• _Work to complete_
Count how many lines of the data include "isSeparator". The answer is that number and nothing else.

(Saved entries)

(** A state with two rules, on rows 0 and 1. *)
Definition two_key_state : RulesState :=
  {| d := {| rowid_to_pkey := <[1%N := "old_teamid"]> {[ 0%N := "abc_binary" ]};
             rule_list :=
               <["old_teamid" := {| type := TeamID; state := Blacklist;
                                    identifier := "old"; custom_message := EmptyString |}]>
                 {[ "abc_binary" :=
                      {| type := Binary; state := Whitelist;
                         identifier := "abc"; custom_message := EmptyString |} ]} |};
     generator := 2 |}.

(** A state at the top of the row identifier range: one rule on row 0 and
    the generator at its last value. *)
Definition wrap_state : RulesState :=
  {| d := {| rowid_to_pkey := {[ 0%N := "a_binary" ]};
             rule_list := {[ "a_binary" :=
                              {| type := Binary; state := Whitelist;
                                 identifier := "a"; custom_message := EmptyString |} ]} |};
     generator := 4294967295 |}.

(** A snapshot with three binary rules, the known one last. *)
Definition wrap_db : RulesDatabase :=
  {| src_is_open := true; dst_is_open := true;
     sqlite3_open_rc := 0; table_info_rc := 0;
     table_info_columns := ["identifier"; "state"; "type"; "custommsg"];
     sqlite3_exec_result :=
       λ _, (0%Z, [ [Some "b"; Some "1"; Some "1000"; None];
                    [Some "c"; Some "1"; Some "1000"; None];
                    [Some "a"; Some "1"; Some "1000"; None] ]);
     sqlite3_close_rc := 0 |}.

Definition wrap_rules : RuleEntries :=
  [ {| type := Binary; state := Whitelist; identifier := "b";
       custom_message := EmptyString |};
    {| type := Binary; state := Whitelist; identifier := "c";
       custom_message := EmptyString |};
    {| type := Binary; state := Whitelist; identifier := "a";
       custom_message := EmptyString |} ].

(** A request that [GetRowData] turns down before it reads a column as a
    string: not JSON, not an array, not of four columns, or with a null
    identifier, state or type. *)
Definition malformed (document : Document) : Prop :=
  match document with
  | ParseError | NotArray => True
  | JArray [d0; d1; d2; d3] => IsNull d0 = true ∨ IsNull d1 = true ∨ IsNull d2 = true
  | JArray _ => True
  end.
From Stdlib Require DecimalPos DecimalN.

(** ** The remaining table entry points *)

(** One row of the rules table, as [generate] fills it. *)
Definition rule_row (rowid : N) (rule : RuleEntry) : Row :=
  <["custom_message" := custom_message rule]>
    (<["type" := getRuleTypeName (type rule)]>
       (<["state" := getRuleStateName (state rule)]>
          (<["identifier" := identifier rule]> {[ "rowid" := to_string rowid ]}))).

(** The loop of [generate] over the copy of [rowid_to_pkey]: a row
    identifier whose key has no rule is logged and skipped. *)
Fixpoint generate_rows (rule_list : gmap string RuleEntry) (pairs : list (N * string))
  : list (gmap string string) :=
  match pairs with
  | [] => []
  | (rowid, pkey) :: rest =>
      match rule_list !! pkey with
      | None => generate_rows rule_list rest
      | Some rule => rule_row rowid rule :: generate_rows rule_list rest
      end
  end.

* * *

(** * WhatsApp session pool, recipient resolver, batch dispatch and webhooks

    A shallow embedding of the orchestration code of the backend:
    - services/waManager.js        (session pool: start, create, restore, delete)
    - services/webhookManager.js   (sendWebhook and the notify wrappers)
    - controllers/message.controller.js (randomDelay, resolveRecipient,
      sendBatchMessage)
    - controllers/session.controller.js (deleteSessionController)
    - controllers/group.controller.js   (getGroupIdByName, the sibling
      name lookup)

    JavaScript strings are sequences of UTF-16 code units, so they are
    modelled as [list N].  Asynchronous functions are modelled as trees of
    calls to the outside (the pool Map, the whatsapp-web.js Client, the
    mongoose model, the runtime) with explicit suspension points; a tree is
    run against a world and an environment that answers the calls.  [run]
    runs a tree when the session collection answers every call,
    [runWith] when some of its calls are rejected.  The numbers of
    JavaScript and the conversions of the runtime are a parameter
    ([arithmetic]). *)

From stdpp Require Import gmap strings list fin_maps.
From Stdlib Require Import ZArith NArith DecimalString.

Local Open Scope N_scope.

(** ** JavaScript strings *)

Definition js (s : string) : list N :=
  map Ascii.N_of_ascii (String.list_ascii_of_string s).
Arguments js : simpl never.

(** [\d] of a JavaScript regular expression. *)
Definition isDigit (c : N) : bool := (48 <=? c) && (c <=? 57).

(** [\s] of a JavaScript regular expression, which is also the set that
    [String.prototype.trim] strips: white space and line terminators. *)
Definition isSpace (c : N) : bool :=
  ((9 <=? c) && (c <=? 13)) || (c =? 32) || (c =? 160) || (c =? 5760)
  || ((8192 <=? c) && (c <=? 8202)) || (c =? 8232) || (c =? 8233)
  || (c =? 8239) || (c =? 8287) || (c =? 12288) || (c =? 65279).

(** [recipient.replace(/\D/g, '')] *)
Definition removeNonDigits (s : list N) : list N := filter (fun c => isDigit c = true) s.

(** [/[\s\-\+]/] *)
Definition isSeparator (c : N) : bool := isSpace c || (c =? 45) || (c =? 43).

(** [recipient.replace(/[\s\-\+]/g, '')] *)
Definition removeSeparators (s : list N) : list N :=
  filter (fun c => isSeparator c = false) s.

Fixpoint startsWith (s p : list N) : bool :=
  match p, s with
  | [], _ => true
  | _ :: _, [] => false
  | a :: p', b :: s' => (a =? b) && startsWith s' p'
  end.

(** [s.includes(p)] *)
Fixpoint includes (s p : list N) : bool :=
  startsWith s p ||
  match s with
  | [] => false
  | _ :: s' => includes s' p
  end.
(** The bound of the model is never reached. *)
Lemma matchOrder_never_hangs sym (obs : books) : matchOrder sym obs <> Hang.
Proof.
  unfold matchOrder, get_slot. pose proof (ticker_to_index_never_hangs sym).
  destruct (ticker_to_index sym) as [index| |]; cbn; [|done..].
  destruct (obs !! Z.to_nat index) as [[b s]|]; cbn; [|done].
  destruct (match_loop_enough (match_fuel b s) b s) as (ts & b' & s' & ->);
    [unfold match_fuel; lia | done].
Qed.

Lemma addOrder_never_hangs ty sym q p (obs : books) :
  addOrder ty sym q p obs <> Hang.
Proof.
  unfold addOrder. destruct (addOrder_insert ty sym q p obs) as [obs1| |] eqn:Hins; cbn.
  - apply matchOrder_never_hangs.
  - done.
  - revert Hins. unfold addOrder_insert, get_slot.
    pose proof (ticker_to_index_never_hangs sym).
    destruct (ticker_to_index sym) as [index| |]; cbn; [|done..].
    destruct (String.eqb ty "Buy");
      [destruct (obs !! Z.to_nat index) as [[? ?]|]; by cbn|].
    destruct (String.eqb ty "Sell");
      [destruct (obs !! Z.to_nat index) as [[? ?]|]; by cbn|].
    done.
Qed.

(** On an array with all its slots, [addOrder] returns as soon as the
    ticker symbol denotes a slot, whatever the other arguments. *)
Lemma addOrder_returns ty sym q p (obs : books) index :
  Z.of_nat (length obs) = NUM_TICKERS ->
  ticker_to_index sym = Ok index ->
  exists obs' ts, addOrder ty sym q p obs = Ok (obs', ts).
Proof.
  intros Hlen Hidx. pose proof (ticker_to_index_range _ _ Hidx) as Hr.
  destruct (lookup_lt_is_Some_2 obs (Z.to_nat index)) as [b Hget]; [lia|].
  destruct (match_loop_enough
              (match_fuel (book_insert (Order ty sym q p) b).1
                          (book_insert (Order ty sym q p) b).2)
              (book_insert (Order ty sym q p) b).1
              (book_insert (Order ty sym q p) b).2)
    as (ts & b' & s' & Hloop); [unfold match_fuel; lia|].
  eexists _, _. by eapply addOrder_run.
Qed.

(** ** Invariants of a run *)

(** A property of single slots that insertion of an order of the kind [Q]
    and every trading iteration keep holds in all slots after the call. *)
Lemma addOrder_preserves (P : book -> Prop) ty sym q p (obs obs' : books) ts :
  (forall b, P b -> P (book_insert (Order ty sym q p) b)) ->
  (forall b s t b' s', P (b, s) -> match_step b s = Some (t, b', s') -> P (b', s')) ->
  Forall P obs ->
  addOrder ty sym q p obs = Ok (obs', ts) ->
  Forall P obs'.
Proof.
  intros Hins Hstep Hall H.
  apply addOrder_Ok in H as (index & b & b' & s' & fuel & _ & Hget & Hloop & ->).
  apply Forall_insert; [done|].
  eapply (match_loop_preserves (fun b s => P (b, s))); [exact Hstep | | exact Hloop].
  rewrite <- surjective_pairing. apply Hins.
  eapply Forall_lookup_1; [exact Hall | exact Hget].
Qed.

• _Answer box_
2